A Priest for a Twilight Faith

Reading Tomáš Halík.

Tomáš Halík, winner of the 2014 Templeton Prize, is a writer and a thinker (the two don't always go together) for those who live on the edge of things—or just beyond the edge. He addresses the in-between space that separates belief and disbelief, hope and despair, love of and exasperation with the Church, tradition and postmodernity, insiders and outsiders, and so on—what he calls the areas and moments of "twilight." He feels called "to be an understanding neighbor … for those who keep their distance" (Zacchaeus being a prototype).

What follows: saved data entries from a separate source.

(* ===== verification/SessionBase.v ===== *)
(** The effects of the session layer: a state that is threaded through a function
    whose early returns keep the changes made so far, and the round-robin poll that
    client and server share. *)

From S2P Require Import Prelude BTree.

(** ** State with early return *)

(** A method of [&mut self] that returns an [Option]: the [?] operator leaves the
    function with [None] and does not undo the changes to the state. *)
Definition St (S A : Type) : Type := S -> option A * S.

Section State.
Context {S : Type}.

Definition ret {A} (a : A) : St S A := fun s => (Some a, s).
Definition early {A} : St S A := fun s => (None, s).
Definition bind {A B} (m : St S A) (k : A -> St S B) : St S B :=
  fun s => match m s with (Some a, s') => k a s' | (None, s') => (None, s') end.
Definition get_st : St S S := fun s => (Some s, s).
Definition modify (f : S -> S) : St S unit := fun s => (Some tt, f s).
(** [o?]. *)
Definition lift {A} (o : option A) : St S A := fun s => (o, s).
(** [if let Some(x) = m()]: the result as a value instead of an early return. *)
Definition try_ {A} (m : St S A) : St S (option A) := fun s => let '(o, s') := m s in (Some o, s').
End State.

Notation "'let*' x := m 'in' k" := (bind m (fun x => k))
  (at level 10, x pattern, m at level 150, k at level 200, only parsing) : spark_scope.

(** ** Round robin *)

(** [ids.iter().position(|&id| id > last).unwrap_or(0)]. *)
Fixpoint position_gt (last : Z) (ids : list Z) : option nat :=
  match ids with
  | [] => None
  | x :: ids' => if last <? x then Some 0%nat else S <$> position_gt last ids'
  end.

(** The ids in the order of the loop: [ids[(start + k) % n]] for [k] in [0..n]. *)
Definition rr_order (last : Z) (ids : list Z) : list Z :=
  let start := default 0%nat (position_gt last ids) in drop start ids ++ take start ids.

Section RoundRobin.
Context {St F : Type} (ready : St -> bool) (poll : St -> option F * St).

(** The loop: skip the streams that are not ready, stop at the first that has a frame. *)
Fixpoint rr_poll (ids : list Z) (m : list (Z * St)) : option (Z * F) * list (Z * St) :=
  match ids with
  | [] => (None, m)
  | x :: ids' =>
      match bt_get x m with
      | Some st =>
          if ready st then
            let '(o, st') := poll st in
            let m' := bt_insert x st' m in
            match o with
            | Some f => (Some (x, f), m')
            | None => rr_poll ids' m'
            end
          else rr_poll ids' m
      | None => rr_poll ids' m
      end
  end.

(** One call: the frame polled, the new cursor, the streams. *)
Definition rr_next (last : Z) (m : list (Z * St)) : option F * Z * list (Z * St) :=
  match rr_poll (rr_order last (bt_keys m)) m with
  | (Some (x, f), m') => (Some f, x, m')
  | (None, m') => (None, last, m')
  end.
End RoundRobin.
(* ===== verification/RoundRobin.v ===== *)
(** The round-robin poll of the session layer serves every stream: one that has a
    frame to send gets its turn within as many calls as there are streams. *)

From S2P Require Import Prelude BTree SessionBase.

Module round_robin.

Definition ascending (ids : list Z) : Prop := StronglySorted Z.lt ids.

Lemma position_gt_app y p q : ascending (p ++ y :: q) ->
  position_gt y (p ++ y :: q) = if decide (q = []) then None else Some (S (length p)).
Proof.
  induction p as [|z p IH]; cbn [app position_gt]; intros Hs; inversion_clear Hs as [|? ? Hs' Hlt].
  - rewrite Z.ltb_irrefl. destruct q as [|w q]; [done|]. cbn [position_gt]. inv_Forall.
    by rewrite (proj2 (Z.ltb_lt y w)).
  - rewrite (IH Hs'). inv_Forall. rewrite (proj2 (Z.ltb_ge y z)) by lia. by case_decide.
Qed.

(** After [y] was served, the next call starts right behind it. *)
Lemma rr_order_served y p q : ascending (p ++ y :: q) -> rr_order y (p ++ y :: q) = q ++ p ++ [y].
Proof.
  intros Hs. unfold rr_order. rewrite position_gt_app by done. case_decide as Hq; cbn [default].
  - subst q. rewrite drop_0, take_0, app_nil_r. done.
  - cbn. change (p ++ y :: q) with (p ++ [y] ++ q). rewrite app_assoc.
    replace (S (length p)) with (length (p ++ [y])) by len. by rewrite drop_app_length, take_app_length.
Qed.

(** The order of any call is a rotation of the ids. *)
Lemma rr_order_rotation last ids : exists a b, ids = a ++ b /\ rr_order last ids = b ++ a.
Proof.
  unfold rr_order. set (k := default _ _). exists (take k ids), (drop k ids). by rewrite take_drop.
Qed.

(** Serving [y] rotates the order to what followed [y]. *)
Lemma rr_order_next last ids y l1 l2 : ascending ids -> rr_order last ids = l1 ++ y :: l2 ->
  rr_order y ids = l2 ++ l1 ++ [y].
Proof.
  intros Hs E. destruct (rr_order_rotation last ids) as (a & b & -> & E2). rewrite E in E2.
  assert ((exists k, b = l1 ++ y :: k /\ l2 = k ++ a) \/ (exists k, a = k ++ y :: l2 /\ l1 = b ++ k)) as [(k & -> & ->)|(k & -> & ->)].
  { symmetry in E2. apply app_eq_app in E2 as (k & [[-> Ea]|[-> ->]]); [|right; by exists k].
    destruct k as [|z k]; cbn in Ea.
    - right. exists []. by rewrite !app_nil_r.
    - left. injection Ea as <- ->. by exists k. }
  - rewrite (app_assoc a) in *. rewrite rr_order_served by done. by rewrite <- !app_assoc.
  - rewrite <- app_assoc in *. cbn [app] in *. rewrite rr_order_served by done. by rewrite <- !app_assoc.
Qed.

Section Fair.
Context {St F : Type} (ready : St -> bool) (poll : St -> option F * St).

(** Stream [x] may send and has something to send. *)
Definition wants (x : Z) (m : list (Z * St)) : Prop :=
  exists st, bt_get x m = Some st /\ ready st = true /\ is_Some (poll st).1.

Lemma keys_ascending (m : list (Z * St)) : bt_sorted m -> ascending (bt_keys m).
Proof.
  unfold bt_sorted, ascending, bt_keys. induction 1 as [|[k v] m Hs IH Hlt]; cbn; constructor; [done|].
  apply Forall_fmap. eapply Forall_impl; [|exact Hlt]. intros [k' v'] H. cbn in *. by apply Z.compare_lt_iff.
Qed.

(** A pass over [pre ++ x :: post] serves one of [pre], or [x] itself; it leaves the
    ids and, until it is served, the stream [x] alone. *)
Lemma rr_poll_serves x post : forall pre m, bt_sorted m -> x ∉ pre -> wants x m ->
  exists y f m', rr_poll ready poll (pre ++ x :: post) m = (Some (y, f), m') /\ bt_sorted m' /\ bt_keys m' = bt_keys m /\
    (y = x \/ (exists l1 l2, pre = l1 ++ y :: l2) /\ wants x m').
Proof.
  induction pre as [|z pre IH]; intros m Hs Hx Hw; cbn [app rr_poll].
  - destruct Hw as (st & Hg & Hr & [f Hp]). rewrite Hg, Hr. destruct (poll st) as [o st']. cbn in Hp. subst o.
    exists x, f, (bt_insert x st' m). split_and!; [done|by apply bt_sorted_insert|by eapply bt_keys_insert_mem|by left].
  - apply not_elem_of_cons in Hx as [Hzx Hx].
    assert (forall m', bt_sorted m' -> bt_keys m' = bt_keys m -> wants x m' ->
      exists y f m2, rr_poll ready poll (pre ++ x :: post) m' = (Some (y, f), m2) /\ bt_sorted m2 /\ bt_keys m2 = bt_keys m /\
        (y = x \/ (exists l1 l2, z :: pre = l1 ++ y :: l2) /\ wants x m2)) as Hcont.
    { intros m' Hs' Hk Hw'. destruct (IH m' Hs' Hx Hw') as (y & f & m2 & -> & ? & ? & H). exists y, f, m2.
      split_and!; [done..|congruence|]. destruct H as [->|[(l1 & l2 & ->) ?]]; [by left|right].
      split; [|done]. by exists (z :: l1), l2. }
    destruct (bt_get z m) as [st|] eqn:Hz; [|by apply Hcont]. destruct (ready st); [|by apply Hcont].
    destruct (poll st) as [o st'].
    assert (wants x (bt_insert z st' m)) as Hw'.
    { destruct Hw as (sx & Hg & ?). exists sx. by rewrite bt_get_insert_ne by done. }
    destruct o as [f|].
    + exists z, f, (bt_insert z st' m). split_and!; [done|by apply bt_sorted_insert|by eapply bt_keys_insert_mem|].
      right. split; [|done]. by exists [], pre.
    + apply Hcont; [by apply bt_sorted_insert|by eapply bt_keys_insert_mem|done].
Qed.

(** [n] calls, with the ids served. *)
Fixpoint calls (n : nat) (last : Z) (m : list (Z * St)) : list Z :=
  match n with
  | O => []
  | S n' =>
      match rr_next ready poll last m with
      | (Some _, y, m') => y :: calls n' y m'
      | (None, y, m') => calls n' y m'
      end
  end.

Lemma order_NoDup last (m : list (Z * St)) : bt_sorted m -> NoDup (rr_order last (bt_keys m)).
Proof.
  intros Hs. destruct (rr_order_rotation last (bt_keys m)) as (a & b & E & ->).
  rewrite Permutation_app_comm, <- E. by apply bt_sorted_NoDup.
Qed.

Lemma calls_reach x d : forall last m pre post,
  bt_sorted m -> wants x m -> rr_order last (bt_keys m) = pre ++ x :: post -> (length pre < d)%nat ->
  x ∈ calls d last m.
Proof.
  induction d as [|d IH]; intros last m pre post Hs Hw Ho Hd; [lia|]. cbn [calls].
  assert (x ∉ pre) as Hx.
  { pose proof (order_NoDup last m Hs) as Hn. rewrite Ho in Hn. apply list.NoDup_app in Hn as (_ & Hn & _).
    intros Hin. apply (Hn x Hin). left. }
  destruct (rr_poll_serves x post pre m Hs Hx Hw) as (y & f & m' & Hp & Hs' & Hk & H).
  unfold rr_next. rewrite Ho, Hp. destruct H as [->|[(l1 & l2 & ->) Hw']]; [left|right].
  rewrite <- app_assoc in Ho. cbn [app] in Ho.
  apply (IH y m' l2 (post ++ l1 ++ [y]) Hs' Hw'); [|len].
  rewrite Hk, (rr_order_next last _ y l1 (l2 ++ x :: post)); [by rewrite <- app_assoc|by apply keys_ascending|done].
Qed.

(** the round-robin poll is fair: a stream that may send and has a frame to send
    is served within as many calls as the session has streams. *)
Theorem round_robin_fair x last m : bt_sorted m -> wants x m -> x ∈ calls (length m) last m.
Proof.
  intros Hs Hw. assert (x ∈ rr_order last (bt_keys m)) as Hin.
  { destruct (rr_order_rotation last (bt_keys m)) as (a & b & E & ->). rewrite elem_of_app.
    destruct Hw as (st & Hg & _). apply bt_get_In in Hg. assert (x ∈ bt_keys m) as Hk by (apply list_elem_of_fmap; by exists (x, st)).
    rewrite E, elem_of_app in Hk. tauto. }
  apply list_elem_of_split in Hin as (pre & post & Ho). eapply calls_reach; [done..|].
  apply (f_equal length) in Ho. destruct (rr_order_rotation last (bt_keys m)) as (a & b & E & Er). rewrite Er in Ho.
  apply (f_equal length) in E. unfold bt_keys in E. rewrite length_fmap in E. rewrite !length_app in *. cbn in Ho. lia.
Qed.
End Fair.

(** Three streams with frames to send, the cursor behind the second. *)
Lemma round_robin_fair_witness :
  7 ∈ calls (fun _ => true) (fun s : nat => (Some tt, S s)) 3 4 [(1, 0%nat); (4, 0%nat); (7, 0%nat)].
Proof.
  apply (round_robin_fair (fun _ => true) (fun s : nat => (Some tt, S s)) 7 4 [(1, 0%nat); (4, 0%nat); (7, 0%nat)]).
  - repeat constructor.
  - exists 0%nat. done.
Defined.
End round_robin.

Trained as a psychotherapist, Halík secretly studied theology in Communist Czechoslovakia (where he was forbidden to teach) and became an underground Catholic priest. A much-honored European intellectual since the collapse of Communism, and an advisor to presidents, he has moved to the center of public life while ministering especially to those far beyond the center of spiritual or religious life. He says the common aim of his writing is "to help diagnose the present-day climate—'to read the signs of the times.'" And so he does in two recent books, Patience with God: The Story of Zacchaeus and Night of the Confessor: Christian Faith in an Age of Uncertainty.

In both books he often seems more comfortable with (and even approving of) atheists and agnostics than with his fellow believers within the Church—especially if the former are of the open, questing kind, rather than as close-minded and narrow as the religious fundamentalists they love to parody. (Halík offers a useful discussion of the different kinds of atheists in Patience with God.) His main criticism of atheists is not that they are wrong about God, though he believes they are, but that they are too hasty. They make their central judgment too quickly, too superficially (especially the scientific materialists), and without adequately considering contrary evidence.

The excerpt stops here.